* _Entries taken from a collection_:
Definition edit_plan_output_schema (expected : EditPlanExpectations) (trusted_files : list TrustedEditFile) : Value :=
  let operation_variants := (map modify_operation_schema trusted_files ++ [create_operation_schema])%list in
  let bounded_text := schema_type "string" in
  closed_object plan_fields [
    ("schema_version", const (VNumber EDIT_PLAN_SCHEMA_VERSION));
    ("plan_id", const (VString (x_plan_id expected)));
    ("request_id", const (VString (x_request_id expected)));
    ("workspace_id", const (VString (x_workspace_id expected)));
    ("workspace_root_hash", const (VString (x_workspace_root_hash expected)));
    ("profile", const (VString (x_profile expected)));
    ("provider", const (VString (ProviderId_as_str (x_provider expected))));
    ("model", const (VString (x_model expected)));
    ("base_head", const (VString (x_base_head expected)));
    ("working_tree_digest", const (VString (x_working_tree_digest expected)));
    ("context_used", array_of (closed_object ["source"; "provenance"] [
       ("source", bounded_text); ("provenance", bounded_text); ("content_hash", schema_type "string")]));
    ("user_references", array_of (closed_object ["reference_id"; "kind"; "provenance"] [
       ("reference_id", bounded_text); ("kind", bounded_text); ("path", bounded_text); ("provenance", bounded_text)]));
    ("summary", bounded_text);
    ("rationale_summary", bounded_text);
    ("operations", array_of (json_object [("oneOf", VArray operation_variants)]));
    ("validations", array_of (json_object [("enum", json_strings ["reparse_java"; "build_offline"; "test_offline"])]));
    ("risks", array_of bounded_text);
    ("limitations", array_of bounded_text);
    ("limits", const (limits_value (x_limits expected)));
    ("expires_at_unix_ms", const (VNumber (expires_at expected)))].

(** The operation a target allows *)
Definition target_schema (allowed_operations : list EditIntentOperationKind) (trusted_files : list TrustedEditFile)
    (target : EditIntentTarget) : res Value :=
  match target with
  | ExistingFile path content_hash _ _ =>
      if bool_decide (ModifyExisting ∉ allowed_operations)
      then bail "validated intent contains an existing target without modify permission" else
      match find (fun file => (tf_path file =? path)%string) trusted_files with
      | None => bail ("validated intent target " ++ path ++ " has no trusted file snapshot")
      | Some trusted =>
          if negb (tf_content_hash trusted =? content_hash)%string
          then bail ("validated intent target " ++ path ++ " does not match its trusted file hash")
          else Ok (modify_operation_schema trusted)
      end
  | ProspectiveFile path extension _ _ =>
      if bool_decide (CreateTextFile ∉ allowed_operations)
      then bail "validated intent contains a prospective target without create permission"
      else Ok (create_operation_schema_for_target path extension)
  end.

Fixpoint target_schemas (allowed_operations : list EditIntentOperationKind) (trusted_files : list TrustedEditFile)
    (targets : list EditIntentTarget) : res (list Value) :=
  match targets with
  | [] => Ok []
  | target :: targets' =>
      variant <- target_schema allowed_operations trusted_files target ;?
      variants <- target_schemas allowed_operations trusted_files targets' ;?
      Ok (variant :: variants)
  end.

Definition OPERATIONS_PATH : list string := ["properties"; "operations"; "items"; "oneOf"].
Definition LIMITS_PATH : list string := ["properties"; "limits"].

Definition edit_plan_output_schema_for_intent `{Blake3, IntentSerde} (expected : EditPlanExpectations)
    (trusted_files : list TrustedEditFile) (intent : ValidatedEditIntent) : res Value :=
  validate_generation_intent_binding expected intent ;?
  let constraints := i_constraints (vi_intent intent) in
  let allowed_operations := btree_set (k_allowed_operations constraints) in
  operation_variants <- target_schemas allowed_operations trusted_files (i_targets (vi_intent intent)) ;?
  match operation_variants with
  | [] => bail "validated edit intent exposes no generation operation"
  | _ =>
      Ok (set_path LIMITS_PATH (const (limits_value (k_limits constraints)))
            (set_path OPERATIONS_PATH (VArray operation_variants) (edit_plan_output_schema expected trusted_files)))
  end.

* _What to do_:
Copy each line of the preceding data that contains the string "then".

* _Problem solution_:
      then bail "validated intent contains an existing target without modify permission" else
          then bail ("validated intent target " ++ path ++ " does not match its trusted file hash")
      then bail "validated intent contains a prospective target without create permission"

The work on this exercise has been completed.